ABOUT THIS TASK - Needed from the data below: every line from the one with "rewrite (bind_Ok _ _ _ _ _ (store_value_ok" up to and including the one with "assert (∃ rc, (match", repeated exactly and with nothing else.

Records from a data source
******
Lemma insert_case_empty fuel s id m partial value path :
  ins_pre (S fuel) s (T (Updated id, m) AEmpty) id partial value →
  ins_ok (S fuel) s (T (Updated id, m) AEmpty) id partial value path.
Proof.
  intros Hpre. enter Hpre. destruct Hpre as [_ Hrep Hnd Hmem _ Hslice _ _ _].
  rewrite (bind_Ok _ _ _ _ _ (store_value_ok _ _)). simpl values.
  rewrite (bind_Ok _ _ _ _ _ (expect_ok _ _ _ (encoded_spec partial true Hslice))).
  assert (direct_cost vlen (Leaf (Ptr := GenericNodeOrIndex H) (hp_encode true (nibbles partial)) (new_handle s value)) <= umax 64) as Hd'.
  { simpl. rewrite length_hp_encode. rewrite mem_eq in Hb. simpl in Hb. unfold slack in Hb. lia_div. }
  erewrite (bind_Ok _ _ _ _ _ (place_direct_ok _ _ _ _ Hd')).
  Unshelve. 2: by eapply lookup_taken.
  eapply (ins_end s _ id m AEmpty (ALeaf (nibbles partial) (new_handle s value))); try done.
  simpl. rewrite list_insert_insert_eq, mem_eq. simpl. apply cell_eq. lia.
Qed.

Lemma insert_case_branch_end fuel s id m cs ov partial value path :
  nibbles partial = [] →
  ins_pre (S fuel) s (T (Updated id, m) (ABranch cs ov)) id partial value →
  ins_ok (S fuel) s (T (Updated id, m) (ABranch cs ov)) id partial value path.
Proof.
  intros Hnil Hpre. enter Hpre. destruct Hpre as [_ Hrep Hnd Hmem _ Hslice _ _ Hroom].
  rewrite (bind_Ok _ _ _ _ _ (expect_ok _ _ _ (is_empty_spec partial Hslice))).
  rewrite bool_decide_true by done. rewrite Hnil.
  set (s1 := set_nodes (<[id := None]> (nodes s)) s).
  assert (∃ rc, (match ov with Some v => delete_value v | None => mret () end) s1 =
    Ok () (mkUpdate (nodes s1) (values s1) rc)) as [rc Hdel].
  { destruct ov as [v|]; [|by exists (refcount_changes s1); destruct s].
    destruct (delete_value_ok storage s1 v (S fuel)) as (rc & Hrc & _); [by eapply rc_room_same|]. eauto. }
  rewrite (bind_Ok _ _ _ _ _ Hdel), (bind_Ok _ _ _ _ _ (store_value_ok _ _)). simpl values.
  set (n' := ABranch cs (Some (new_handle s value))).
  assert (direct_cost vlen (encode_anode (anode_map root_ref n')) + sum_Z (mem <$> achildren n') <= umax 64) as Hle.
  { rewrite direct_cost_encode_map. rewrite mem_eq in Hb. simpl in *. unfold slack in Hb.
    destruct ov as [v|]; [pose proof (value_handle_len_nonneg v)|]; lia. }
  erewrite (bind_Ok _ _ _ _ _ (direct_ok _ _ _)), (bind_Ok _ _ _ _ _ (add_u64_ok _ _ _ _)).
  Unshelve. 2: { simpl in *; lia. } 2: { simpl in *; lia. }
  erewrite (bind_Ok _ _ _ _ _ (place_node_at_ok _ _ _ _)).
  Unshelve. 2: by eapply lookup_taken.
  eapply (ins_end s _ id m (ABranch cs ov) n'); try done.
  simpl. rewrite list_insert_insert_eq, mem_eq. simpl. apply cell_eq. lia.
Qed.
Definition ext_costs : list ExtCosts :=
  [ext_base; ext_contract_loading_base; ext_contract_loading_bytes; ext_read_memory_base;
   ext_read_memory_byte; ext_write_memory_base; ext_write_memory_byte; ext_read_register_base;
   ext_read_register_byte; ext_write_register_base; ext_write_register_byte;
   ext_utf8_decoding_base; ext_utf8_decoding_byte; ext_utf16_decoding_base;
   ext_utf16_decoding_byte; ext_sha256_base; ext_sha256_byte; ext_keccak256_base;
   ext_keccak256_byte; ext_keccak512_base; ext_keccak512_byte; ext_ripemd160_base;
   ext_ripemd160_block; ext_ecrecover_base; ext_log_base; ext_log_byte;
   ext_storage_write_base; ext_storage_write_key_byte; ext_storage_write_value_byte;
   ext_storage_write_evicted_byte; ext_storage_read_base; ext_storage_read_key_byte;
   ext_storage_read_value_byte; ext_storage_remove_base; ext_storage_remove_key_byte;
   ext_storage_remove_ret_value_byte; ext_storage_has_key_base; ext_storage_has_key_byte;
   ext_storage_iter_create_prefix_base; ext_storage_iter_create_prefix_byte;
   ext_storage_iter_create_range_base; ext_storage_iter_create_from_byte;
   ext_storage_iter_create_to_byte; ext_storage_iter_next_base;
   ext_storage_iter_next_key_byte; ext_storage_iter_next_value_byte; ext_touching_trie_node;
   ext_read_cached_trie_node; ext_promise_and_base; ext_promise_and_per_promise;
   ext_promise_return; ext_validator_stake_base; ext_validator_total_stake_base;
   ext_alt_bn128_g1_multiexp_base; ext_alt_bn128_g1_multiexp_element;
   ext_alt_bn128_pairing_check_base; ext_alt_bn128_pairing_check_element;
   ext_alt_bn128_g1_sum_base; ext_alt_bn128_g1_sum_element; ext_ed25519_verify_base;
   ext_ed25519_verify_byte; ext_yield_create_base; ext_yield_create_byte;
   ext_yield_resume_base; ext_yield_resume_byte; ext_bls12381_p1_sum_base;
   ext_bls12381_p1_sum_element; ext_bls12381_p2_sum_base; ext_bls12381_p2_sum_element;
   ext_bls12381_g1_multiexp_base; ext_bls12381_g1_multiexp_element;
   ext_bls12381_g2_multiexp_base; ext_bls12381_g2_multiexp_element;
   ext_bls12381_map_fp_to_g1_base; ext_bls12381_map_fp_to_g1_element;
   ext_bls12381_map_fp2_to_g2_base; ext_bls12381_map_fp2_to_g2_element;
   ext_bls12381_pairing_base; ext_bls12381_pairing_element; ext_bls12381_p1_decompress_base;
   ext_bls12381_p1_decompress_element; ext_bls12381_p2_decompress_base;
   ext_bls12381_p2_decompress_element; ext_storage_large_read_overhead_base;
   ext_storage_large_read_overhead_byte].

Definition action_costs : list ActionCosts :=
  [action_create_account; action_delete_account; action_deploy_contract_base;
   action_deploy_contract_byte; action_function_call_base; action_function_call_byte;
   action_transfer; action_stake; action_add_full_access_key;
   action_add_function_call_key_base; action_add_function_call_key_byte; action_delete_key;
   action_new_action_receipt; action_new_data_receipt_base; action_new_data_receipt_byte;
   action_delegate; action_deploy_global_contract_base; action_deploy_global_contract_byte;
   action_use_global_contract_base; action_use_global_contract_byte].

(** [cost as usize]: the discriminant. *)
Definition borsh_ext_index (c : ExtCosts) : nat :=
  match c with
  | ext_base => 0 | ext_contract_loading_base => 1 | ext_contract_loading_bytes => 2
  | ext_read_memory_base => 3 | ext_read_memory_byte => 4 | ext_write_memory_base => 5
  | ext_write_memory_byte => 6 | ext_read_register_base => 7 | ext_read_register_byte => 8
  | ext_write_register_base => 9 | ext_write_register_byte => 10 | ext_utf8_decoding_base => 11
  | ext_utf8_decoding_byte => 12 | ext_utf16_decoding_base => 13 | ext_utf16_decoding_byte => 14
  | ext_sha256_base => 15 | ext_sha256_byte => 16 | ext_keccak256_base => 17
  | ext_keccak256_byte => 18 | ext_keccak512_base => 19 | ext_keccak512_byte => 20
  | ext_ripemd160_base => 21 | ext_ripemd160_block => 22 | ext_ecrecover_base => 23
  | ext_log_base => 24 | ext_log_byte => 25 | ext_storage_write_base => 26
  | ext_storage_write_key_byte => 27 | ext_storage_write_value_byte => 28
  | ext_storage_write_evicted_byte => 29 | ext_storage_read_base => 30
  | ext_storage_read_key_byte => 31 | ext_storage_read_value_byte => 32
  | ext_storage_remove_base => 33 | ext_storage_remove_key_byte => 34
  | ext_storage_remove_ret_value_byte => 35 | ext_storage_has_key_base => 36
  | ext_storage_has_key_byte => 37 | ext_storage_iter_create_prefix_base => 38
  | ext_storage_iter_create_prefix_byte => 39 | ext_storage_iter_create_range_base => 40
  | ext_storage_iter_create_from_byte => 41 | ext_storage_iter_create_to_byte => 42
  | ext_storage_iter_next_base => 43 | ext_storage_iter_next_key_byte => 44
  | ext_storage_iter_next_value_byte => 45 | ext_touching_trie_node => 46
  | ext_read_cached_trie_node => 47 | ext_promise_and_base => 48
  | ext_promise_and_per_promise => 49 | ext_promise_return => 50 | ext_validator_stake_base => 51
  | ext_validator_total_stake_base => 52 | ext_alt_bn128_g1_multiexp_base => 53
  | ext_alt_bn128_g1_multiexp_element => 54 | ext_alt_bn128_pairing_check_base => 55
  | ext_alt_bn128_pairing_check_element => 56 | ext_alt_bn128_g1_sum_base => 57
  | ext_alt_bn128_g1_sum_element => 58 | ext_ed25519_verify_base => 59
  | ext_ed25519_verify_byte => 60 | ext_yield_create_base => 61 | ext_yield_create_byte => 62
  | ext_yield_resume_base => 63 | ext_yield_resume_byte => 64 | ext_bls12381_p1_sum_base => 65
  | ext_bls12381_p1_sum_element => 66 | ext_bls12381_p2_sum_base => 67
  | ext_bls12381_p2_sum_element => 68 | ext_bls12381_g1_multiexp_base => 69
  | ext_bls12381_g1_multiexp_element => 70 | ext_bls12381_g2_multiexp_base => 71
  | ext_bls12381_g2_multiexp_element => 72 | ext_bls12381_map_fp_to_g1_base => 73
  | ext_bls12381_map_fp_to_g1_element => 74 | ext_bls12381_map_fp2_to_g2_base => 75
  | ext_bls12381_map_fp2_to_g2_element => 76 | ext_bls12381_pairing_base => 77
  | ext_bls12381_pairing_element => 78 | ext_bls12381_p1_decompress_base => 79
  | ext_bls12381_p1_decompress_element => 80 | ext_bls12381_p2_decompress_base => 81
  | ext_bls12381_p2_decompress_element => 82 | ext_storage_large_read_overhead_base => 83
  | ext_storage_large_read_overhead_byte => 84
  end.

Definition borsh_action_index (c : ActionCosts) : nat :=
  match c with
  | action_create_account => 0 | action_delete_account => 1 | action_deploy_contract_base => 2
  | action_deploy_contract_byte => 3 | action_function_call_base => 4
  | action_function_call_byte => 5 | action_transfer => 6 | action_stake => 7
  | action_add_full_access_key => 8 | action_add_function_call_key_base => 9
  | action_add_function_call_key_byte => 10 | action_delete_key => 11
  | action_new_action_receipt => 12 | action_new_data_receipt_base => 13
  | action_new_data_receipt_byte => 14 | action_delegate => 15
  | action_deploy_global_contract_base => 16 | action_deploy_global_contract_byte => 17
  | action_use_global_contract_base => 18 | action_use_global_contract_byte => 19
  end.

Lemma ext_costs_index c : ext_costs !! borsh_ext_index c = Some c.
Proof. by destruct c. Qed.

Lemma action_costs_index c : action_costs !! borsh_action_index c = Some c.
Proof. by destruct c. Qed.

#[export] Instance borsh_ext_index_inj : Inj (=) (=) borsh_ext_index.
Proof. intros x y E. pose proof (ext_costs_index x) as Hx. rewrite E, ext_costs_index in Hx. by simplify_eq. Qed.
******
RESPONSE AREA -
  rewrite (bind_Ok _ _ _ _ _ (store_value_ok _ _)). simpl values.
  rewrite (bind_Ok _ _ _ _ _ (expect_ok _ _ _ (encoded_spec partial true Hslice))).
  assert (direct_cost vlen (Leaf (Ptr := GenericNodeOrIndex H) (hp_encode true (nibbles partial)) (new_handle s value)) <= umax 64) as Hd'.
  { simpl. rewrite length_hp_encode. rewrite mem_eq in Hb. simpl in Hb. unfold slack in Hb. lia_div. }
  erewrite (bind_Ok _ _ _ _ _ (place_direct_ok _ _ _ _ Hd')).
  Unshelve. 2: by eapply lookup_taken.
  eapply (ins_end s _ id m AEmpty (ALeaf (nibbles partial) (new_handle s value))); try done.
  simpl. rewrite list_insert_insert_eq, mem_eq. simpl. apply cell_eq. lia.
Qed.

Lemma insert_case_branch_end fuel s id m cs ov partial value path :
  nibbles partial = [] →
  ins_pre (S fuel) s (T (Updated id, m) (ABranch cs ov)) id partial value →
  ins_ok (S fuel) s (T (Updated id, m) (ABranch cs ov)) id partial value path.
Proof.
  intros Hnil Hpre. enter Hpre. destruct Hpre as [_ Hrep Hnd Hmem _ Hslice _ _ Hroom].
  rewrite (bind_Ok _ _ _ _ _ (expect_ok _ _ _ (is_empty_spec partial Hslice))).
  rewrite bool_decide_true by done. rewrite Hnil.
  set (s1 := set_nodes (<[id := None]> (nodes s)) s).
  assert (∃ rc, (match ov with Some v => delete_value v | None => mret () end) s1 =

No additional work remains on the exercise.